▶ [What you will do]:
Using the listing below, keep only the lines with the word "columns" and copy them.

::: Records for this exercise

Lemma for_pages_returns_inv items : forall full_report r,
  value (for_pages items full_report) = Return r ->
  Forall returns (map snd items).
Proof.
  induction items as [|[n page] items IH]; intros r0 r; simpl; [constructor|].
  rewrite value_bind, loop_body_value.
  destruct (extract_text_of page) as [content|e] eqn:E; [|discriminate].
  intros H. constructor; [exists content; exact E | exact (IH _ _ H)].
Qed.

Lemma contributing_app l1 l2 :
  contributing (l1 ++ l2) = contributing l1 ++ contributing l2.
Proof.
  induction l1 as [|[n page] l1 IH]; simpl; [reflexivity|].
  destruct (page_text page); simpl; rewrite IH; reflexivity.
Qed.

Lemma page_text_Some page content :
  page_text page = Some content <->
  extract_text_of page = Return (Some content) /\ content <> [].
Proof.
  unfold page_text.
  destruct (extract_text_of page) as [[[|c s]|]|e]; split;
    try discriminate; try (intros [H _]; discriminate).
  - intros [H Hne]. injection H as <-. contradiction.
  - intros H. injection H as <-. split; [reflexivity | discriminate].
  - intros [H _]. injection H as <-. reflexivity.
Qed.

Lemma contributing_In l : forall k n content,
  In (n, content) (contributing (enumerate_from k l)) <->
  k <= n /\ exists page,
    nth_error l (n - k) = Some page /\ page_text page = Some content.
Proof.
  induction l as [|page l IH]; intros k n content; simpl.
  - split; [contradiction|]. intros (_ & page & H & _).
    destruct (n - k); discriminate.
  - assert (Hrest : In (n, content) (contributing (enumerate_from (S k) l)) <->
                    S k <= n /\ exists p, nth_error (page :: l) (n - k) = Some p
                                          /\ page_text p = Some content).
    { rewrite IH. split; intros (Hle & p & Hn & Hp); (split; [exact Hle|]);
        exists p; (split; [|exact Hp]).
      - replace (n - k) with (S (n - S k)) by lia. exact Hn.
      - replace (n - k) with (S (n - S k)) in Hn by lia. exact Hn. }
    assert (Hhere : forall p, k = n -> nth_error (page :: l) (n - k) = Some p -> p = page).
    { intros p -> H. rewrite Nat.sub_diag in H. injection H as <-. reflexivity. }
    destruct (page_text page) as [c|] eqn:E; simpl; rewrite Hrest.
    + split.
      * intros [H|(Hle & p & Hn & Hp)].
        -- injection H as <- <-. split; [lia|]. exists page.
           rewrite Nat.sub_diag. split; [reflexivity | exact E].
        -- split; [lia|]. eauto.
      * intros (Hle & p & Hn & Hp). destruct (Nat.eq_dec k n) as [Heq|Hne].
        -- left. rewrite (Hhere p Heq Hn) in Hp. congruence.
        -- right. split; [lia|]. eauto.
    + split.
      * intros (Hle & p & Hn & Hp). split; [lia|]. eauto.
      * intros (Hle & p & Hn & Hp). destruct (Nat.eq_dec k n) as [Heq|Hne].
        -- rewrite (Hhere p Heq Hn) in Hp. congruence.
        -- split; [lia|]. eauto.
Qed.

Lemma contributing_sorted l : forall k,
  StronglySorted lt (map fst (contributing (enumerate_from k l))).
Proof.
  induction l as [|page l IH]; intros k; simpl; [constructor|].
  destruct (page_text page) as [c|]; [|apply IH].
  simpl. constructor; [apply IH|].
  rewrite Forall_forall. intros n Hn. apply in_map_iff in Hn.
  destruct Hn as ([m d] & <- & Hin). apply contributing_In in Hin.
  simpl. lia.
Qed.

(** Every block starts with the newline and the dashes of its marker. *)
Lemma block_shape item : exists rest, block item = nl :: 45%N :: rest.
Proof. eexists. reflexivity. Qed.

Lemma report_shape shown :
  shown <> [] -> exists rest, flat_map block shown = nl :: 45%N :: rest.
Proof.
  destruct shown as [|item shown]; [contradiction|]. intros _.
  destruct (block_shape item) as [rest H]. cbn [flat_map]. rewrite H.
  eexists. reflexivity.
Qed.

Lemma report_not_blank shown :
  shown <> [] -> nonempty (strip (flat_map block shown)) = true.
Proof.
  intros Hne. destruct (report_shape shown Hne) as [rest H].
  destruct (strip (flat_map block shown)) eqn:E; [|reflexivity].
  apply strip_nil_iff in E. rewrite H in E. discriminate.
Qed.

(** The result for a document that opens and whose pages all yield their
    text: the blocks of the pages with text, or the warning. *)
Lemma read_data_tool_report env path reader :
  path_exists env path = true ->
  open_pdf env path = Return reader ->
  Forall returns (pages reader) ->
  value (read_data_tool env path) =
  Return (match contributing (enumerate (pages reader)) with
          | [] => no_text
          | shown => flat_map block shown
          end).
Proof.
  intros Hex Hopen Hall. rewrite read_data_tool_value, Hex, Hopen.
  rewrite for_pages_value
    by (unfold enumerate; rewrite map_snd_enumerate_from; exact Hall).
  simpl app. destruct (contributing (enumerate (pages reader))) as [|it shown] eqn:E.
  - reflexivity.
  - rewrite report_not_blank by discriminate. reflexivity.
Qed.

Lemma collapse_newlines_idem s :
  collapse_newlines (collapse_newlines s) = collapse_newlines s.
Proof. apply collapse_newlines_fixed, collapse_newlines_free. Qed.

(** The pages with text of a document, around one of them. *)
Lemma contributing_split before page after content :
  page_text page = Some content ->
  contributing (enumerate (before ++ page :: after)) =
  contributing (enumerate before)
  ++ (List.length before, content)
     :: contributing (enumerate_from (S (List.length before)) after).
Proof.
  intros H. unfold enumerate.
  rewrite enumerate_from_app, contributing_app. cbn [enumerate_from contributing].
  rewrite H, Nat.add_0_l. reflexivity.
Qed.
(** * Offer ranking of the Quick Deals shopping assistant

    A shallow embedding of [app.py]: the flattening of a catalog entry into
    one feature row per offer ([chat]), and the scoring and top-k ranking of
    those rows ([infer_topk]) by the fallback heuristic or by the learned
    model.

    Modelling choices, all taken from the source:
    - numbers are IEEE-754 binary64 values (Rocq's primitive floats), as in
      pandas' float64 columns; a JSON integer is the binary64 value it
      converts to;
    - a [DataFrame] is a row index with an ordered list of named columns;
      [infer_topk] mutates the frame it is given, so it is written in a state
      and exception monad whose state is that frame;
    - library code the source calls but does not contain is a [Variable]:
      numpy's index sort behind [sort_values], pandas' coercion of non-numeric
      objects in [to_numeric], Python's [str], and the fitted transform and
      regressor of the artifact;
    - the last step of [chat], which formats the ranked records and
      serialises the answer, depends on pandas' unboxing of cells and on the
      JSON encoder; it is a [Variable] too, one that may raise. *)

From Stdlib Require Import Floats ZArith PArith String List Bool Lia.
From Stdlib Require Import Permutation Sorted.
Import ListNotations.

Set Warnings "-inexact-float".

(** ** Python values *)

(** A float that is not NaN. *)
Definition not_nan (x : float) : Prop := PrimFloat.is_nan x = false.

Inductive exn : Type :=
| AttributeError
| KeyError
| ValueError
| TypeError.

(** The outcome of evaluating a Python expression: a value or a raised
    exception. *)
Inductive Result (A : Type) : Type :=
| Ok (a : A)
| Raise (e : exn).

Arguments Ok {A} a.
Arguments Raise {A} e.

Definition rmap {A B : Type} (f : A -> B) (r : Result A) : Result B :=
  match r with
  | Ok a => Ok (f a)
  | Raise e => Raise e
  end.

Definition rbind {A B : Type} (r : Result A) (f : A -> Result B) : Result B :=
  match r with
  | Ok a => f a
  | Raise e => Raise e
  end.

(** A value held by a JSON attribute or by a cell of a frame.  [CNone] is
    Python's [None] (a JSON [null]); [CNum] carries [np.nan] as well. *)
#[warnings="-register-all"]
Inductive cell : Type :=
| CNone
| CNum (x : float)
| CBool (b : bool)
| CStr (s : string)
| CDict (kvs : list (string * cell)).

(** A JSON object read by [json.load]: a Python [dict] with string keys. *)
Definition pydict : Type := list (string * cell).

Fixpoint dict_lookup (k : string) (d : pydict) : option cell :=
  match d with
  | [] => None
  | (k', v) :: rest => if String.eqb k' k then Some v else dict_lookup k rest
  end.

(** [d.get(k, default)]. *)
Definition dict_get_or (d : pydict) (k : string) (default : cell) : cell :=
  match dict_lookup k d with
  | Some v => v
  | None => default
  end.

(** [d.get(k)]: [None] when the key is absent. *)
Definition dict_get (d : pydict) (k : string) : cell := dict_get_or d k CNone.

(** Truth value of a Python object, as [if x] and [x if c else y] test it. *)
Definition truthy (c : cell) : bool :=
  match c with
  | CNone => false
  | CNum x => negb (PrimFloat.eqb x 0%float)
  | CBool b => b
  | CStr s => negb (String.eqb s EmptyString)
  | CDict kvs => match kvs with [] => false | _ => true end
  end.

(** A missing value in pandas' sense ([isna]): [None] or NaN. *)
Definition absent (c : cell) : bool :=
  match c with
  | CNone => true
  | CNum x => PrimFloat.is_nan x
  | _ => false
  end.

(** ** The catalog (data/products.json) *)

(** One entry of a product's ["variants"] list: its ["specifications"]
    object ([{}] when absent) and its ["offers"] list ([[]] when absent),
    each offer a JSON object. *)
Record Variant : Type := mkVariant {
  specifications : pydict;
  offers : list pydict
}.

(** One entry of the catalog's ["products"] list: the ["product_name"] key
    the name lookup indexes, the remaining scalar attributes (["brand"],
    ["description"], ["base_image_url"]) and the ["variants"] list ([[]]
    when absent). *)
Record Product : Type := mkProduct {
  product_name : string;
  attributes : pydict;
  variants : list Variant
}.

(** The dictionary [chat] appends to [offers] for one offer: ten model
    features and three display fields, always with the same thirteen keys. *)
Record FeatureRow : Type := mkFeatureRow {
  row_brand : cell;
  row_price : cell;
  row_rating : cell;
  row_rating_count : cell;
  row_delivery_in_days : cell;
  row_is_trusted_seller : cell;
  row_RAM_GB : cell;
  row_warranty_months : cell;
  row_is_replaceable : cell;
  row_Color : cell;
  row_product_name : cell;
  row_seller_name : cell;
  row_specifications : cell
}.

(** ** Data frames *)

(** A pandas [DataFrame]: the row labels and the columns in their order, each
    column holding one cell per row. *)
Record DataFrame : Type := mkDataFrame {
  index : list nat;
  columns : list (string * list cell)
}.

Definition nrows (df : DataFrame) : nat := length (index df).

Definition column_names (df : DataFrame) : list string := map fst (columns df).

(** Every column has one cell per row label. *)
Definition well_formed (df : DataFrame) : Prop :=
  Forall (fun c => length (snd c) = nrows df) (columns df).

::::::

▶ [Solution]:
      pandas' float64 columns; a JSON integer is the binary64 value it
    - a [DataFrame] is a row index with an ordered list of named columns;
(** A pandas [DataFrame]: the row labels and the columns in their order, each
  columns : list (string * list cell)
Definition column_names (df : DataFrame) : list string := map fst (columns df).
  Forall (fun c => length (snd c) = nrows df) (columns df).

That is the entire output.